EXERCISE REQUIREMENTS:
Only one stretch of the data below is needed. Output the lines from the one with "done. by eexists." up to and including the one with "destruct (decimal_plain (blen a))", exactly as they stand.

[Dataset entries]
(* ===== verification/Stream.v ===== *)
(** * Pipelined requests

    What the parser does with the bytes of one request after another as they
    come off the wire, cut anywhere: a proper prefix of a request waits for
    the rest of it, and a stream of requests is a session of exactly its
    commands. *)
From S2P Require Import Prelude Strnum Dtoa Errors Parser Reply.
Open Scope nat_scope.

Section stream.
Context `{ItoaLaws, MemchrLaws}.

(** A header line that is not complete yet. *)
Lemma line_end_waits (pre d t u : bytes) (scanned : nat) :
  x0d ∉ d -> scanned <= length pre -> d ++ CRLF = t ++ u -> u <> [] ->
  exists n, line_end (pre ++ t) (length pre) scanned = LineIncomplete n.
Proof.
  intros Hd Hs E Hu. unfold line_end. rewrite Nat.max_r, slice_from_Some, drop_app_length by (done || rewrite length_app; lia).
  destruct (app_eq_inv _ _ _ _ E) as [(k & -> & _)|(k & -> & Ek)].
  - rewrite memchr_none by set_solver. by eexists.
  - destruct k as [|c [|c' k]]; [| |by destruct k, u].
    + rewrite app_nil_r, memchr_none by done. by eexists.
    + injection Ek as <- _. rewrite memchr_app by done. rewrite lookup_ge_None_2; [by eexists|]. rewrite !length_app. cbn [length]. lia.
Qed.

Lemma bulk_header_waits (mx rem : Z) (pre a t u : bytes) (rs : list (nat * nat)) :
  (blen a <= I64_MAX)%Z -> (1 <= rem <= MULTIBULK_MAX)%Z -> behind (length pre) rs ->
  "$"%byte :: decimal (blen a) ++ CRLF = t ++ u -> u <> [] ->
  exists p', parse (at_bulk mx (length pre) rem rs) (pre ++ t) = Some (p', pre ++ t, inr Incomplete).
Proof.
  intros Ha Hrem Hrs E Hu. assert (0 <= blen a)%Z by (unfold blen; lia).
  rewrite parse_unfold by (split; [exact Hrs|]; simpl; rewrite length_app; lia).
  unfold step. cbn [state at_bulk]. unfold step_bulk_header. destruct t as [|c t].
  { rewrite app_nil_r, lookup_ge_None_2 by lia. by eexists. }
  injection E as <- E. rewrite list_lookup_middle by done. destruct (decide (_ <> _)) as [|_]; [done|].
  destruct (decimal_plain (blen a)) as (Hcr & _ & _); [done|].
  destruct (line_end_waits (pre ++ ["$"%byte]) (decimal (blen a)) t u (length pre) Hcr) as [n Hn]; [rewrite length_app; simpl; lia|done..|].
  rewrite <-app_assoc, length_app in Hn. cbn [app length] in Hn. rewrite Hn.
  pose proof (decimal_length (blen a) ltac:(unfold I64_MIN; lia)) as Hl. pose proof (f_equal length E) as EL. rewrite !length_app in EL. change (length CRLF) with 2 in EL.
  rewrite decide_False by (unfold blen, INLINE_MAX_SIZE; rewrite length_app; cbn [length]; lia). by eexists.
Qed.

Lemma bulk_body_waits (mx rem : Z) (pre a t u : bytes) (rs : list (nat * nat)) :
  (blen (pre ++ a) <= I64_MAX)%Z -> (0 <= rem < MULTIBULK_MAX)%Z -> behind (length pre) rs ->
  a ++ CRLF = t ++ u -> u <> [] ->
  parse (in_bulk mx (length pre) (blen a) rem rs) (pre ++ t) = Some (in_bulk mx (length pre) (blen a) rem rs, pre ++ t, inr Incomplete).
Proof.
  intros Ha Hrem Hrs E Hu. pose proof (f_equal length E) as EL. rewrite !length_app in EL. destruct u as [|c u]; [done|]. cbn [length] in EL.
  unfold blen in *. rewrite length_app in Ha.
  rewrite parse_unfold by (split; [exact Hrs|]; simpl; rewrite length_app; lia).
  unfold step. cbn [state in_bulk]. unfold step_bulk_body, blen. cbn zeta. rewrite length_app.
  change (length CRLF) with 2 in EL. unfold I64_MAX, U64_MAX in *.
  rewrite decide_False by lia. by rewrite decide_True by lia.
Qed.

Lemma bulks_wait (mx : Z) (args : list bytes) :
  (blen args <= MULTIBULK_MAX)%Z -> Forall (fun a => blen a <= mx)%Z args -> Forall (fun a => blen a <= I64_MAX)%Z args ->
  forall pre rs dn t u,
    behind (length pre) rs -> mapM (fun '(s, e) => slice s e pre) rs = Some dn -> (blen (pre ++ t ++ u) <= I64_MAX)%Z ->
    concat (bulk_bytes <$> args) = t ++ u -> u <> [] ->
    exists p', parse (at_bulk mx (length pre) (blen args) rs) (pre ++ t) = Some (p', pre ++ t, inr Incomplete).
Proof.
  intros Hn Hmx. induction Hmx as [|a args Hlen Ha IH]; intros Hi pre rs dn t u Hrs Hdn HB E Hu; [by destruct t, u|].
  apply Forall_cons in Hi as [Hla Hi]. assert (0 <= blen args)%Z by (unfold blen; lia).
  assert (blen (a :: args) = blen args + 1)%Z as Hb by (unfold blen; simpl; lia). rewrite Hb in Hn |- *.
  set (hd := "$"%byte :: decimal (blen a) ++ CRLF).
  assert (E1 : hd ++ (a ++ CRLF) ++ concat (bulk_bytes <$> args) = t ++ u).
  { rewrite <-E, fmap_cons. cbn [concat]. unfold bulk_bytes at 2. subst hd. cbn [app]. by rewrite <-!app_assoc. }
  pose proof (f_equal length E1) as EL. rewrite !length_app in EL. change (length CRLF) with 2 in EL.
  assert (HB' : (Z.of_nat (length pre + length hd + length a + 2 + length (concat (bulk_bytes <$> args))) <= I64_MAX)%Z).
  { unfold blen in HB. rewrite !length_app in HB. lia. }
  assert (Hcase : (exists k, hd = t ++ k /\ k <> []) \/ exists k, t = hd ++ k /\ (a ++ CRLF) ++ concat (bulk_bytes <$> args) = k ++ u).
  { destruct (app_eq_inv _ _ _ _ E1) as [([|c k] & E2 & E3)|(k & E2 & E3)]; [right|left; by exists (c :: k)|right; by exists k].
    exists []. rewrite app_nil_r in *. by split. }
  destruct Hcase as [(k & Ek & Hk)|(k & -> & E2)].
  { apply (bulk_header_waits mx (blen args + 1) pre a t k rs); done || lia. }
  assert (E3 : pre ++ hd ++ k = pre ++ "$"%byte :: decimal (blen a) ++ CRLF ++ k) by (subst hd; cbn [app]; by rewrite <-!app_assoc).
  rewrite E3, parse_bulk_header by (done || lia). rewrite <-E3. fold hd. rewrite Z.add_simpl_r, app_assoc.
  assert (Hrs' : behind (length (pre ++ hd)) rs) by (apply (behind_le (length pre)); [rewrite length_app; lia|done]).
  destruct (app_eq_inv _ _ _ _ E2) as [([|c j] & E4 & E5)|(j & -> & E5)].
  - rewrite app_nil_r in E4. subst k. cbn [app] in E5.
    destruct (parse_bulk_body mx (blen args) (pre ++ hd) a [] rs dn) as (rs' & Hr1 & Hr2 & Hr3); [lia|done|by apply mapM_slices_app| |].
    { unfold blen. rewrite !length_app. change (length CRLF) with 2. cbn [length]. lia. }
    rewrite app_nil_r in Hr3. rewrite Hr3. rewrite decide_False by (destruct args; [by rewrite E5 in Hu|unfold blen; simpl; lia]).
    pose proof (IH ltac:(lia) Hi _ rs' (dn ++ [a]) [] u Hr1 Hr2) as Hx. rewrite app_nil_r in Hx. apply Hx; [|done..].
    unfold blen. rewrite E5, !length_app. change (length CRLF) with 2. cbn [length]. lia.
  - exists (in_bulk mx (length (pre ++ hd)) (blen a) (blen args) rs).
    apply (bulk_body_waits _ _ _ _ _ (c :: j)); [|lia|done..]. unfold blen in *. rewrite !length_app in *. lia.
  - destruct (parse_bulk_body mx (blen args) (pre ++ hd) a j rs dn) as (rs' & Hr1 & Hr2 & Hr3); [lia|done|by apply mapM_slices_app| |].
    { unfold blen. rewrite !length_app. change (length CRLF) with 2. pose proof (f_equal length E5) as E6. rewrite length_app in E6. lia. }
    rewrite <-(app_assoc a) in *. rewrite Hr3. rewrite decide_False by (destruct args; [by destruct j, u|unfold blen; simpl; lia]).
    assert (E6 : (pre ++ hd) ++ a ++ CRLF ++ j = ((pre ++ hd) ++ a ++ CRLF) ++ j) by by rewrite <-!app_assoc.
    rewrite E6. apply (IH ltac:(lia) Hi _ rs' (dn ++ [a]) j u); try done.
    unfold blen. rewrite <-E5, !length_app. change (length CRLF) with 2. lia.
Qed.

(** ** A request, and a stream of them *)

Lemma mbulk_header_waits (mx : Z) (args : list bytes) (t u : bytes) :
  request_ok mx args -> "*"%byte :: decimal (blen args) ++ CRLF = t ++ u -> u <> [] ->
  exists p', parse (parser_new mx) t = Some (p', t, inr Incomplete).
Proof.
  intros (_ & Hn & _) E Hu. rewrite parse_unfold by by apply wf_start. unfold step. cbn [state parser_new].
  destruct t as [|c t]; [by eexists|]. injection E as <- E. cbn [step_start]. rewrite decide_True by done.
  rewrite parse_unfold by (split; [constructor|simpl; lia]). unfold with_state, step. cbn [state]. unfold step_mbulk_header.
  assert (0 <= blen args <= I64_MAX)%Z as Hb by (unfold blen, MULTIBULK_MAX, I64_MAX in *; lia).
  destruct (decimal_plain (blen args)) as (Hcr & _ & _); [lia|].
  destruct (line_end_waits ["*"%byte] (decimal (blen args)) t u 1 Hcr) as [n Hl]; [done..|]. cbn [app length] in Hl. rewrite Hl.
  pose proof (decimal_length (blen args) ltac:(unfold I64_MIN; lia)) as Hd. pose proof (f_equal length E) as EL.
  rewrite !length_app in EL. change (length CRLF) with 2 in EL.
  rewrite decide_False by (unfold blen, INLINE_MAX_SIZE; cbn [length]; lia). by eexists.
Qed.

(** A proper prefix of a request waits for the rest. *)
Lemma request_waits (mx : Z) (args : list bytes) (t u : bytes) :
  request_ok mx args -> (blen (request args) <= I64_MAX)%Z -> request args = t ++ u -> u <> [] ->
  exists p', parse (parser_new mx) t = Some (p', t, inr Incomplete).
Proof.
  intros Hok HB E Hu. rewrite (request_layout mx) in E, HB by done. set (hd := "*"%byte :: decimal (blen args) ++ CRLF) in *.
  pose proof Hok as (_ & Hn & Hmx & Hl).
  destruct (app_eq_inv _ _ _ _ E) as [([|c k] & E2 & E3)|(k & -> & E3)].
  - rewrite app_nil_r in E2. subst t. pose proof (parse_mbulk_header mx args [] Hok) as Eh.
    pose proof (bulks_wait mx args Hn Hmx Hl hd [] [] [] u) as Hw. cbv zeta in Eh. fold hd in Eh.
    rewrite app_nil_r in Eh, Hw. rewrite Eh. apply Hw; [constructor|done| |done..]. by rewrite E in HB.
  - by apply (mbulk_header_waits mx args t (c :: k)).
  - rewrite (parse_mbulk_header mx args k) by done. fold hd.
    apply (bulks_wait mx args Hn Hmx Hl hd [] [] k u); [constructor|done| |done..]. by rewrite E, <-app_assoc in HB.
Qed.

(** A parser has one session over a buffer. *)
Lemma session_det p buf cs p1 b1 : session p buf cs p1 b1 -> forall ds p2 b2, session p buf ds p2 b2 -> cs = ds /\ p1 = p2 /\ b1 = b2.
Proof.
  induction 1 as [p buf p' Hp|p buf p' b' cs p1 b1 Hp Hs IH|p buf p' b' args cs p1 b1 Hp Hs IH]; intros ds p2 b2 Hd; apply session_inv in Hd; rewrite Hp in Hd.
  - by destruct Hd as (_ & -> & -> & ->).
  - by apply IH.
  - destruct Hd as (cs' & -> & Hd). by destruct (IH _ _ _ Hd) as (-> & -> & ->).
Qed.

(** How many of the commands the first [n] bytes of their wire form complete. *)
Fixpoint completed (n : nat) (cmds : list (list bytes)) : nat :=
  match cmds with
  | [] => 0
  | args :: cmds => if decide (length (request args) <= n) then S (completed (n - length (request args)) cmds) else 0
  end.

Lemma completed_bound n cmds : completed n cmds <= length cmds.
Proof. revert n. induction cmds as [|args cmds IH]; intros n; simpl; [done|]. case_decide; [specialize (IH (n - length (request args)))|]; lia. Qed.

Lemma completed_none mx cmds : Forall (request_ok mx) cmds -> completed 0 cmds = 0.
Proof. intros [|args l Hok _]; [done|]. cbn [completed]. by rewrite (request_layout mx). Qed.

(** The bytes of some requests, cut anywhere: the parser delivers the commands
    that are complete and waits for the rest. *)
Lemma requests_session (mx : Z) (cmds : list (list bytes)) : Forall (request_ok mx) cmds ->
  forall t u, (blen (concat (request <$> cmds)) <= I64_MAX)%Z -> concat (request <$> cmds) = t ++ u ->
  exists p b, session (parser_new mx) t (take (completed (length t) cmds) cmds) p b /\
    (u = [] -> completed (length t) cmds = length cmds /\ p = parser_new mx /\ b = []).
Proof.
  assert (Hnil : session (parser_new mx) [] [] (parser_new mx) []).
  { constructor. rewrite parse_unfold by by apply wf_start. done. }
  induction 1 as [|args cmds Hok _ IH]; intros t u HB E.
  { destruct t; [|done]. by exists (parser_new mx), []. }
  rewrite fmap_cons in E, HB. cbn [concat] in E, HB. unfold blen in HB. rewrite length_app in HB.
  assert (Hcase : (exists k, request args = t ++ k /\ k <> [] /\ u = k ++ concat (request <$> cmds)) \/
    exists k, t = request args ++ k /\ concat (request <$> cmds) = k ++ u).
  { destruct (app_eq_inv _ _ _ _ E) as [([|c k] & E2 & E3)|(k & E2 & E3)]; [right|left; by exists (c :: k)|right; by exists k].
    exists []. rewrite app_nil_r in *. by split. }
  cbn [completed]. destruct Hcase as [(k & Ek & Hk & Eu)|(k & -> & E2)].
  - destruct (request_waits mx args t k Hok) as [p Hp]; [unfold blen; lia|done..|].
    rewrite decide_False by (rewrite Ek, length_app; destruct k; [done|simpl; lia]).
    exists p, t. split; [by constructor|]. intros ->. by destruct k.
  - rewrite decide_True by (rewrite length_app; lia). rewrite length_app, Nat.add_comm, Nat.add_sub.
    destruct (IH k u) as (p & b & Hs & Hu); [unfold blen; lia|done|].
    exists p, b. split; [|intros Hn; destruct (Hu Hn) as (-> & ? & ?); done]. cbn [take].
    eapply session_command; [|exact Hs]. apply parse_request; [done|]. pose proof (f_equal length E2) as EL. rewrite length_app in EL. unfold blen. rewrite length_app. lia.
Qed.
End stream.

--

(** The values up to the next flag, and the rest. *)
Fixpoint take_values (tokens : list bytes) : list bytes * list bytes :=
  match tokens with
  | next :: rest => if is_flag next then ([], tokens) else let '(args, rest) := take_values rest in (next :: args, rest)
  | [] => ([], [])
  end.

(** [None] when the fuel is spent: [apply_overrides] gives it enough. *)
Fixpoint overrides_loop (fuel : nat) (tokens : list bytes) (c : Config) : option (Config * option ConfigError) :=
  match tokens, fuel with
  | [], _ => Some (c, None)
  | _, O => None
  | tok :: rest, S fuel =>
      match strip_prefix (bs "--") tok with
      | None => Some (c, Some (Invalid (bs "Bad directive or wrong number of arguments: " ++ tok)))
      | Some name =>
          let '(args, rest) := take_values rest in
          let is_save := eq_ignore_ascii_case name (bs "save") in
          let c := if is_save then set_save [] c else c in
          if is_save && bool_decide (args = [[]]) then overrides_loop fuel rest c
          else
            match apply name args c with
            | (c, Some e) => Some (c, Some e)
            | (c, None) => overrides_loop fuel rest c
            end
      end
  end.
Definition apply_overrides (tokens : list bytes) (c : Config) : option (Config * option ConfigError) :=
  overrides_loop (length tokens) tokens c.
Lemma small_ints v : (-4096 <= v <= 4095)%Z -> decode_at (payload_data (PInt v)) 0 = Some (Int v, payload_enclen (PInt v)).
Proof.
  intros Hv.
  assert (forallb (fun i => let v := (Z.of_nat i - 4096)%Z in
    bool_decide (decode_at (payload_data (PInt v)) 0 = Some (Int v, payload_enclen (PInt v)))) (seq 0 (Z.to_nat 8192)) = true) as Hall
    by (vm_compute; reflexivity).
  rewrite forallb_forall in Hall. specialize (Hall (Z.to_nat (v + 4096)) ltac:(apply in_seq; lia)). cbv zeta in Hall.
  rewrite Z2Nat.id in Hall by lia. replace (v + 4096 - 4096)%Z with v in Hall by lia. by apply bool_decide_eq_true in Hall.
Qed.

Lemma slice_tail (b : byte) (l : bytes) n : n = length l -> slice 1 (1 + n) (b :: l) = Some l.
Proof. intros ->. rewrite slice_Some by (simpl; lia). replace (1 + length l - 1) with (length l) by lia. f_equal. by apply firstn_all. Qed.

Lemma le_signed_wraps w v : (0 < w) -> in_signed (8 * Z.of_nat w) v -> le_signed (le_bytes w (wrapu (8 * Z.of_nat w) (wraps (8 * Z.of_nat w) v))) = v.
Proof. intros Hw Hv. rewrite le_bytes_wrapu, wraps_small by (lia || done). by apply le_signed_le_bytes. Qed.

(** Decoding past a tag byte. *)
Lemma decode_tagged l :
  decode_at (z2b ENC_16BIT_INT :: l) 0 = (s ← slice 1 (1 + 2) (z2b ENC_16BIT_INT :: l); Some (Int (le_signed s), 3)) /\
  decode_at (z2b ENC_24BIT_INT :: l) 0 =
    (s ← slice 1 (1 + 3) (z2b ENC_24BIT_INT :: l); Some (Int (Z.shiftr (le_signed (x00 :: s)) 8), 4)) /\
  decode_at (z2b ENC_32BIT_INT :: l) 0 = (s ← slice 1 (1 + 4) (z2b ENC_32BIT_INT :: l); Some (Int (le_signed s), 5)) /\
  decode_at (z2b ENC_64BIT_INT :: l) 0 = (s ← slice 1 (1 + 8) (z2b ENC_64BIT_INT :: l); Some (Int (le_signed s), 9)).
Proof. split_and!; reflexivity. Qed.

...

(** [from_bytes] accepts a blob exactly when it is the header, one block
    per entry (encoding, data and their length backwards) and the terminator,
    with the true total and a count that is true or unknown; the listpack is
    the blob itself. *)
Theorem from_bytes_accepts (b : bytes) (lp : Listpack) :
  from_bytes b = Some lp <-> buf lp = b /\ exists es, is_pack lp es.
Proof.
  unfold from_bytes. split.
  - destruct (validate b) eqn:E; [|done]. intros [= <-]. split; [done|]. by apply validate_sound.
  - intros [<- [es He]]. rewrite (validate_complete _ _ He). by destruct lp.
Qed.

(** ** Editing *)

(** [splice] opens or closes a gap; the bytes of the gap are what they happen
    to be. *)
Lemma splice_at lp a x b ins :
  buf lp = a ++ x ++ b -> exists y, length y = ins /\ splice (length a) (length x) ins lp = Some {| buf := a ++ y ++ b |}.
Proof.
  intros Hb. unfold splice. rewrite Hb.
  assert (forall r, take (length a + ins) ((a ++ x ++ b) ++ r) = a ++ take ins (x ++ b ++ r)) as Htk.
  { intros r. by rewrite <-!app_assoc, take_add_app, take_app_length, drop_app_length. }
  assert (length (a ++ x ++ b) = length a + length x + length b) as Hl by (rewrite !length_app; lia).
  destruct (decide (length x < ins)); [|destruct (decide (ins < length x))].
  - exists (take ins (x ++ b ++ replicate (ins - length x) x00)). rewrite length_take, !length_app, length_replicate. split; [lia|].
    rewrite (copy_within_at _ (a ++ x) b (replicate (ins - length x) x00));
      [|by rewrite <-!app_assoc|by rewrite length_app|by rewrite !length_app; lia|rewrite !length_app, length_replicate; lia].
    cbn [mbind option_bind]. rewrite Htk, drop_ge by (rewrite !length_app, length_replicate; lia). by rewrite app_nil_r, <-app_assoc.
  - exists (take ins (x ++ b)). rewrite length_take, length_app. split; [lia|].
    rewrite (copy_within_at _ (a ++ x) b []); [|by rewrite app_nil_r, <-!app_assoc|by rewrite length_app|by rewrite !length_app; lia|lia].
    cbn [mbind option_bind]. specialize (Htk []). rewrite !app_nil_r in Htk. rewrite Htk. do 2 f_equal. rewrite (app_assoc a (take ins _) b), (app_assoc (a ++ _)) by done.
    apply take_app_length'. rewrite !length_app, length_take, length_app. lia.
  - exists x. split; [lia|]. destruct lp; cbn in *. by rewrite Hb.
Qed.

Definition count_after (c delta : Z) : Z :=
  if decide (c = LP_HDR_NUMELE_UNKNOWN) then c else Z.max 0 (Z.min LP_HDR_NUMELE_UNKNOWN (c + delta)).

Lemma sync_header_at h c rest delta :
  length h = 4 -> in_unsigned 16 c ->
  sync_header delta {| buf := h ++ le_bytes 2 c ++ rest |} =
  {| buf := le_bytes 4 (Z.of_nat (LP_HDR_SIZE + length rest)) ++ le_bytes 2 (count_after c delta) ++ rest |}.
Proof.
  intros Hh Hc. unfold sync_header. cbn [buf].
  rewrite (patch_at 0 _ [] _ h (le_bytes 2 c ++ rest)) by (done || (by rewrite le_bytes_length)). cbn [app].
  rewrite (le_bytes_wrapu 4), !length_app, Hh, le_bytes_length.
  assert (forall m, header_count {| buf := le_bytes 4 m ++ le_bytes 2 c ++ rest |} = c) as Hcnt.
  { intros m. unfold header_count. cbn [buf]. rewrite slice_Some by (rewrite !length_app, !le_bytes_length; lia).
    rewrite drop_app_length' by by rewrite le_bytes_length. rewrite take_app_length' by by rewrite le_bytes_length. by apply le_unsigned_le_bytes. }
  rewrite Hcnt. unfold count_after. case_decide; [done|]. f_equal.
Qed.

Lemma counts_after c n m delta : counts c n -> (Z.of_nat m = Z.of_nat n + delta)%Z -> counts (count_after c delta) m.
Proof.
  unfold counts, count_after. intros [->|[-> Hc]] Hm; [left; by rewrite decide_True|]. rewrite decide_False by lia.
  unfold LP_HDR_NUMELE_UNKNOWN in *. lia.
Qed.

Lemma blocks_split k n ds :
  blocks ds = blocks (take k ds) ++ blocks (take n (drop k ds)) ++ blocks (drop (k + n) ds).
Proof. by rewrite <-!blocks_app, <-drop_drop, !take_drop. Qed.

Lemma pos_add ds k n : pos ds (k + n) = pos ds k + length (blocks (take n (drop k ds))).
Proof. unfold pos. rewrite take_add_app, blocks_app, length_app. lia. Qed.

RESPONSE TO THE EXERCISE:
    + rewrite app_nil_r, memchr_none by done. by eexists.
    + injection Ek as <- _. rewrite memchr_app by done. rewrite lookup_ge_None_2; [by eexists|]. rewrite !length_app. cbn [length]. lia.
Qed.

Lemma bulk_header_waits (mx rem : Z) (pre a t u : bytes) (rs : list (nat * nat)) :
  (blen a <= I64_MAX)%Z -> (1 <= rem <= MULTIBULK_MAX)%Z -> behind (length pre) rs ->
  "$"%byte :: decimal (blen a) ++ CRLF = t ++ u -> u <> [] ->
  exists p', parse (at_bulk mx (length pre) rem rs) (pre ++ t) = Some (p', pre ++ t, inr Incomplete).
Proof.
  intros Ha Hrem Hrs E Hu. assert (0 <= blen a)%Z by (unfold blen; lia).
  rewrite parse_unfold by (split; [exact Hrs|]; simpl; rewrite length_app; lia).
  unfold step. cbn [state at_bulk]. unfold step_bulk_header. destruct t as [|c t].
  { rewrite app_nil_r, lookup_ge_None_2 by lia. by eexists. }
  injection E as <- E. rewrite list_lookup_middle by done. destruct (decide (_ <> _)) as [|_]; [done|].
  destruct (decimal_plain (blen a)) as (Hcr & _ & _); [done|].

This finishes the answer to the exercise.